Technology Background

Red blood cells (RBC) are amazing natural machines for delivering oxygen to tissue and sustaining life. Unfortunately, they can be easily damaged by medical devices (such as dialyzers or LVADs), pharmaceuticals, storage, or disease.  

The main test for RBC damage is hemolysis – or cell rupture.  However, this fails to detect other mechanical damage (“sub-hemolytic” damage) that does not cause immediate cell rupture – typically the case for the vast majority of cells.  Such “hidden” damage can pose a significant health hazard.

In other words, when it comes to understanding blood damage, RBC hemolysis is just the tip of the iceberg.

The mechanical fragility (MF) of RBC is recognized as a more sensitive indicator of overall membrane damage than hemolysis alone. Prior to Blaze, approaches to measuring this fundamental blood property have not been practical for standardization or commercialization.
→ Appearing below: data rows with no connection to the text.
(* ===== verification/FsFile.v ===== *)
(** * File contents

    A file as its bytes: the map from block numbers of a file to disk blocks,
    [bmap] that extends it, and the contracts of [readi] and [writei]. *)

From S2P Require Import Prelude Locks Bytes Str Bio Log Txn Fs FsBlocks FsInode.

Section Files.
Context (mypid : Z) (G : layout) (sb : superblock) (HG : fslayout G sb).

Local Abbreviation fs := (fs mypid G sb).
Local Abbreviation marked := (marked sb).
Local Abbreviation alloc_view := (alloc_view sb).

(** ** Counting free blocks *)

Definition free_list (V : Z → block) : list Z :=
  filter (λ b, marked V b = false) (seqZ 0 (sb_size sb)).
Definition nfree (V : Z → block) : nat := length (free_list V).

Lemma nfree_pos V : (0 < nfree V)%nat → ∃ b, 0 ≤ b < sb_size sb ∧ marked V b = false.
Proof.
  unfold nfree. destruct (free_list V) as [|b l] eqn:E; simpl; [lia|]. intros _. exists b.
  assert (b ∈ free_list V) as Hb by (rewrite E; set_solver).
  apply list_elem_of_filter in Hb as [Hb Hin]. apply elem_of_seqZ in Hin. split; [lia|done].
Qed.

Lemma filter_ext_in (l : list Z) (P Q : Z → Prop) `{!∀ x, Decision (P x), !∀ x, Decision (Q x)} :
  (∀ x, x ∈ l → P x ↔ Q x) → filter P l = filter Q l.
Proof.
  induction l as [|x l IH]; intros HPQ; [done|]. assert (P x ↔ Q x) as Hx by (apply HPQ; set_solver).
  rewrite !filter_cons, IH by set_solver. repeat case_decide; tauto || done.
Qed.

Lemma filter_remove (l : list Z) a (P Q : Z → Prop) `{!∀ x, Decision (P x), !∀ x, Decision (Q x)} :
  NoDup l → a ∈ l → P a → (∀ x, x ∈ l → Q x ↔ P x ∧ x ≠ a) → length (filter P l) = S (length (filter Q l)).
Proof.
  induction l as [|x l IH]; intros Hnd Ha HP HQ; [set_solver|]. apply NoDup_cons in Hnd as [Hx Hnd].
  destruct (decide (x = a)) as [->|Hne].
  - rewrite filter_cons_True by done. rewrite filter_cons_False by (rewrite HQ; set_solver). simpl. f_equal.
    apply (f_equal length), filter_ext_in. intros y Hy. rewrite HQ by set_solver.
    split; [intros; split; [done|]; by intros ->|tauto].
  - assert (a ∈ l) as Hal by set_solver. specialize (IH Hnd Hal HP ltac:(intros y Hy; apply HQ; set_solver)).
    destruct (decide (P x)).
    + rewrite filter_cons_True by done. rewrite (filter_cons_True Q) by (rewrite HQ; set_solver). simpl. by rewrite IH.
    + rewrite filter_cons_False by done. rewrite (filter_cons_False Q) by (rewrite HQ; set_solver). done.
Qed.

Lemma nfree_alloc V a :
  (∀ m, length (V m) = BSIZE) → datastart sb ≤ a < sb_size sb → marked V a = false →
  nfree V = S (nfree (alloc_view V a)).
Proof.
  intros Hlen Ha Hm. unfold nfree, free_list. apply (filter_remove _ a).
  - apply NoDup_seqZ.
  - apply elem_of_seqZ. pose proof (bmap_block G sb HG). assert (0 ≤ datastart sb); [|lia].
    destruct HG as [Hl Hs Hn Hi Hd Hz]. unfold datastart, BPB, IPB in *. Z.to_euclidean_division_equations. lia.
  - done.
  - intros x Hx%elem_of_seqZ. rewrite (marked_alloc G) by (done || lia). rewrite orb_false_iff, bool_decide_eq_false. tauto.
Qed.

(** ** The block map of a file *)

Definition ind (i : inode) : Z := nth NDIRECT (addrs i) 0.
Definition blk_addr (V : Z → block) (i : inode) (bn : Z) : Z :=
  if bn <? Z.of_nat NDIRECT then nth (Z.to_nat bn) (addrs i) 0
  else if ind i =? 0 then 0
  else get32 (V (ind i)) (4 * Z.to_nat (bn - Z.of_nat NDIRECT)).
In addition, single-point (i.e. non-profile-based) index values generated by those methods have a limited capacity to adequately reflect cells’ propensity to hemolyse under varying and/or protracted stresses.  

Profiling of RBC MF using conventional means is laborious and lengthy, and has been rare thus far.  Overcoming technological hurdles such as real-time tracking of induced hemolysis changes, combined with innovative mechanical stressors for controlling the hemolysis induced, are key to widespread use of RBC MF in various applications.